Para relembrar, vimos o furacão Hayan, que deixou milhares de mortos e um imenso rastro de destruição, nas Filipinas. Onda de calor este ano na Índia, com temperaturas em torno de 45 a 48 graus, que deixou um número de mortos que passou o milhar, mas não sabemos com exatidão porque isso não era de interesse do governo. Na ocasião, em alguns dias, 17 milhões de frangos morreram devido ao calor insuportável nas granjas. Inundações, como a ocorrida no Bangladesh, anos atrás e, agora, a sêca que atinge partes da África e vários países na Ásia. Na Ásia, devido a influência do El Nino este ano, a agricultura tem sofrido imensas perdas, em colheitas de milho, arroz e até mesmo café. Os últimos dados mostram que as reservas de arroz atingiram os níveis mais baixos dos últimos anos nessa região. E que, com a inevitável perda de parte da safra no próximo ano, esse nível irá ficar mais baixo ainda. Isso poderá gerar, em um futuro cercano, uma crise alimentar de proporções inacreditáveis.

Uma farsa chamada COP21

jameshansen

Cientista americano James Hansen

Em recente declaração, publicada no The Guardian,dia 12 de dezembro, referindo-se a COP21, James Hansen, um dos mais renomados cientistas e ativista contra as mudanças climáticas, afirmou que “Não terá ação, são apenas promessas”.

Deixou claro também a COP21, realizada em Paris, “É realmente uma fraude, uma farsa.”. Argumentando que, por serem baratos, os combustíveis fósseis continuarão a ser queimados.

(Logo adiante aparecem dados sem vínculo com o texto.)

(** ** What no schedule takes from the portal *)
Section Overlap.
Context {KS : Type} `{SessionLib} `{KrlStore KS}.
Abbreviation W := (PWorld (db SqlStore.Roles.table) (db SqlStore.Principals.table) KS) (only parsing).
Context (dl : Dialect) (srv : PServer (db SqlStore.Roles.table) (db SqlStore.Principals.table)).
Hypothesis sourced : RoleSource srv = SourcedRoles (role_store dl).
Hypothesis hosted : ∀ all, HostSource srv = Some all → all = ps_All _ (principal_store dl).
Context (env : string → string) (ReadFile : string → result string).
Context (decode_roles : string → result (list Role)) (decode_entries : string → result (list principalEntry)).
Context (clock : Applied → time).
Hypothesis decode_roles_ok : ∀ s l, decode_roles s = Ok l → Forall role_ok l.
Hypothesis decode_entries_ok : ∀ s l, decode_entries s = Ok l → Forall (λ e, strings_ok (e_groups e)) l.

Abbreviation roles_of w := (roles_view (data (p_roles w))) (only parsing).
Abbreviation hosts_of w := (principals_view (data (p_hosts w))) (only parsing).
Abbreviation turns_of_run := (reconcile_turns (KS:=KS) dl env ReadFile decode_roles decode_entries clock) (only parsing).

Definition run_thread (o : reconcileOpts) : thread W error outcome :=
  applied <-t turns_of_run o;; tret (Reconciled applied).

(** A run of [certd reconcile] and requests to the portal, together. *)
Definition live (o : reconcileOpts) (vs : list visit) (w : W) : pool W error outcome :=
  mkPool (run_thread o :: (portal_turns srv <$> vs)) w.

Lemma visit_respects (I : W → Prop) (G : W → W → Prop) K v :
  visit_ok v → avoids K v → (∀ w w', I w → portal_step K w w' → I w' ∧ G w w') →
  respects I G (λ _, True) (portal_turns srv v).
Proof using sourced hosted.
  intros Hv HK Hstep. apply respects_atomic. intros w out w' Hw E.
  assert (portal_step K w w') as Hp.
  { destruct (serve _ w) as [resp w1] eqn:Es. injection E as <- <-. unfold serve in Es.
    destruct (dispatch _ _ _ _ _ _ w) as [out w2] eqn:Ed.
    assert (w2 = w1) as -> by (destruct out; by injection Es).
    destruct (dispatch_safe dl srv sourced hosted K v Hv HK _ _ _ Ed) as (Hr & Hh & _). by split. }
  destruct (Hstep w w' Hw Hp). by split_and!.
Qed.

Definition spared (vs : list visit) (name : string) : Prop :=
  ∀ v, v ∈ vs → name ∉ names_written (v_route v) (v_request v).

(** The tables are well formed, with the portal's rows of [w0] that no request in
    [vs] writes. *)
Definition keeping (vs : list visit) (w0 w : W) : Prop :=
  roles_ok (data (p_roles w)) ∧ principals_ok (data (p_hosts w)) ∧
  (∀ name rec, spared vs name → roles_of w0 !! name = Some rec → RecSource rec = SourcePortal →
     roles_of w !! name = Some rec) ∧
  (∀ san rec, hosts_of w0 !! san = Some rec → RecPSource rec = SourcePortal → hosts_of w !! san = Some rec).

Lemma role_turns_keep vs w0 l ap :
  Forall (write_ok role_ok) l →
  (∀ name rec, spared vs name → roles_of w0 !! name = Some rec → RecSource rec = SourcePortal →
     name ∉ write_key Policy.Name <$> l) →
  respects (keeping vs w0) free (λ _, True) (write_turns (role_turn (KS:=KS) dl clock) l ap).
Proof.
  intros Hok. revert ap. induction Hok as [|x l Hx _ IH]; intros ap Hk; [by constructor|].
  eapply respects_bind; [eapply (respects_atomic _ _ _ (λ _, True))|done|intros [] _; apply IH].
  - intros w out w' (Hr & Hp & Hkr & Hkp). unfold role_turn, with_role_db, one_write.
    destruct (exec_write _ _ _ ap x (p_roles w)) as [r s] eqn:E.
    destruct (roles_exec_spec dl clock ap x _ _ _ Hx Hr E) as [Hs Hv].
    assert (keeping vs w0 (mkPWorld s (p_hosts w) (p_krl w) (ring w))) as Hw'.
    { split_and!; [done|done| |done]. intros name rec Hsp Hn Hsrc. simpl.
      assert (name ≠ write_key Policy.Name x) as Hne
        by (intros ->; apply (Hk _ _ Hsp Hn Hsrc); by left).
      pose proof (spec_write_frame Policy.Name RecRole config_role (λ _, eq_refl) SqlStore.Roles.errNameRequired
        InMemoryStore.ErrRoleExists InMemoryStore.ErrRoleNotFound (roles_of w) x name Hne) as Hf.
      rewrite (Hkr _ _ Hsp Hn Hsrc) in Hf.
      destruct Hv as [Hv|(e & _ & _ & [->| ->])]; [by rewrite <- Hv in Hf|by apply Hkr|done]. }
    destruct r; by intros [= <- <-].
  - intros name rec Hsp Hn Hsrc Hin. apply (Hk _ _ Hsp Hn Hsrc). by right.
Qed.

Lemma principal_turns_keep vs w0 l ap :
  Forall (write_ok (λ p, strings_ok (Mtls.Groups p))) l →
  (∀ san rec, hosts_of w0 !! san = Some rec → RecPSource rec = SourcePortal →
     san ∉ write_key MatchedSAN <$> l) →
  respects (keeping vs w0) free (λ _, True) (write_turns (principal_turn (KS:=KS) dl clock) l ap).
Proof.
  intros Hok. revert ap. induction Hok as [|x l Hx _ IH]; intros ap Hk; [by constructor|].
  eapply respects_bind; [eapply (respects_atomic _ _ _ (λ _, True))|done|intros [] _; apply IH].
  - intros w out w' (Hr & Hp & Hkr & Hkp). unfold principal_turn, with_host_db, one_write.
    destruct (exec_write _ _ _ ap x (p_hosts w)) as [r s] eqn:E.
    destruct (principals_exec_spec dl clock ap x _ _ _ Hx Hp E) as [Hs Hv].
    assert (keeping vs w0 (mkPWorld (p_roles w) s (p_krl w) (ring w))) as Hw'.
    { split_and!; [done|done|done|]. intros san rec Hn Hsrc. simpl.
      assert (san ≠ write_key MatchedSAN x) as Hne by (intros ->; apply (Hk _ _ Hn Hsrc); by left).
      pose proof (spec_write_frame MatchedSAN RecPrincipal config_principal (λ _, eq_refl) SqlStore.Principals.errSANRequired
        ErrPrincipalExists ErrPrincipalNotFound (hosts_of w) x san Hne) as Hf.
      rewrite (Hkp _ _ Hn Hsrc) in Hf.
      destruct Hv as [Hv|(e & _ & _ & [->| ->])]; [by rewrite <- Hv in Hf|by apply Hkp|done]. }
    destruct r; by intros [= <- <-].
  - intros san rec Hn Hsrc Hin. apply (Hk _ _ Hn Hsrc). by right.
Qed.

Lemma run_keeps vs w0 o : o_adopt o = false → respects (keeping vs w0) free (λ _, True) (run_thread o).
Proof using decode_roles_ok decode_entries_ok.
  intros Ha. eapply (respects_bind _ _ (λ _, True)); [|done|intros; by constructor].
  unfold reconcile_turns. destruct (_ && _); [by constructor|].
  eapply (respects_bind _ _ (λ out, ∀ rp, out = inr rp → Forall (write_ok role_ok) (plan_writes (o_prune o) rp) ∧
    ∀ name rec, spared vs name → roles_of w0 !! name = Some rec → RecSource rec = SourcePortal →
      name ∉ write_key Policy.Name <$> plan_writes (o_prune o) rp)); [apply respects_atomic|done|].
  { intros w out w' (Hr & Hp & Hkr & Hkp). unfold with_role_db.
    destruct (role_plan _ _ _ _ o (p_roles w)) as [r s] eqn:E. intros [= <- <-].
    destruct (role_plan_spec dl env ReadFile decode_roles o _ _ _ Hr E) as (Hd & _ & Hpl).
    split_and!; [unfold keeping; simpl; by rewrite Hd|done|]. destruct r as [rp|e]; [|done]. intros ? [= <-]. split.
    - eapply planned_writes_ok; [|exact Hpl]. intros ? ?. by apply readRolesFile_ok.
    - intros name rec Hsp Hn Hsrc. eapply planned_spares_portal; [exact Hpl|done|by apply Hkr|done]. }
  intros rp Hrp. destruct (Hrp rp eq_refl) as [Hro Hrk]. clear Hrp.
  eapply (respects_bind _ _ (λ out, ∀ pp, out = inr pp → Forall (write_ok (λ p, strings_ok (Mtls.Groups p))) (plan_writes (o_prune o) pp) ∧
    ∀ san rec, hosts_of w0 !! san = Some rec → RecPSource rec = SourcePortal →
      san ∉ write_key MatchedSAN <$> plan_writes (o_prune o) pp)); [apply respects_atomic|done|].
  { intros w out w' (Hr & Hp & Hkr & Hkp). unfold with_host_db.
    destruct (principal_plan _ _ _ _ o (p_hosts w)) as [r s] eqn:E. intros [= <- <-].
    destruct (principal_plan_spec dl env ReadFile decode_entries o _ _ _ Hp E) as (Hd & _ & Hpl).
    split_and!; [unfold keeping; simpl; by rewrite Hd|done|]. destruct r as [pp|e]; [|done]. intros ? [= <-]. split.
    - eapply planned_writes_ok; [|exact Hpl]. intros ? ?. by apply readPrincipalsFile_ok.
    - intros san rec Hn Hsrc. eapply planned_spares_portal; [exact Hpl|done|by apply Hkp|done]. }
  intros pp Hpp. destruct (Hpp pp eq_refl) as [Hpo Hpk]. clear Hpp.
  destruct (negb (o_apply o)); [by constructor|].
  eapply respects_bind; [by apply role_turns_keep|done|intros ra _].
  eapply respects_bind; [by apply principal_turns_keep|done|intros pa _]. by constructor.
Qed.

James Hansen tem sido o mais destacado cientista a alertar que o objetivo de se manter o aquecimento global em 2 graus é uma meta que poderá acarretar imensos perigos e não pode servir de parâmetro para se frear o aquecimento global. Mesmo a meta aprovada, de aquecimento de 1.5 graus, do mundo dos desejos, terá que mostrar sua viabilidade no mundo real, com medidas concretas que a viabilizem.

Como mostra a marcha de Lisboa, do dia 12, qualquer solução só poderá ser encontrada nas praças e nas ruas, pela ação coletiva de milhões de pessoas.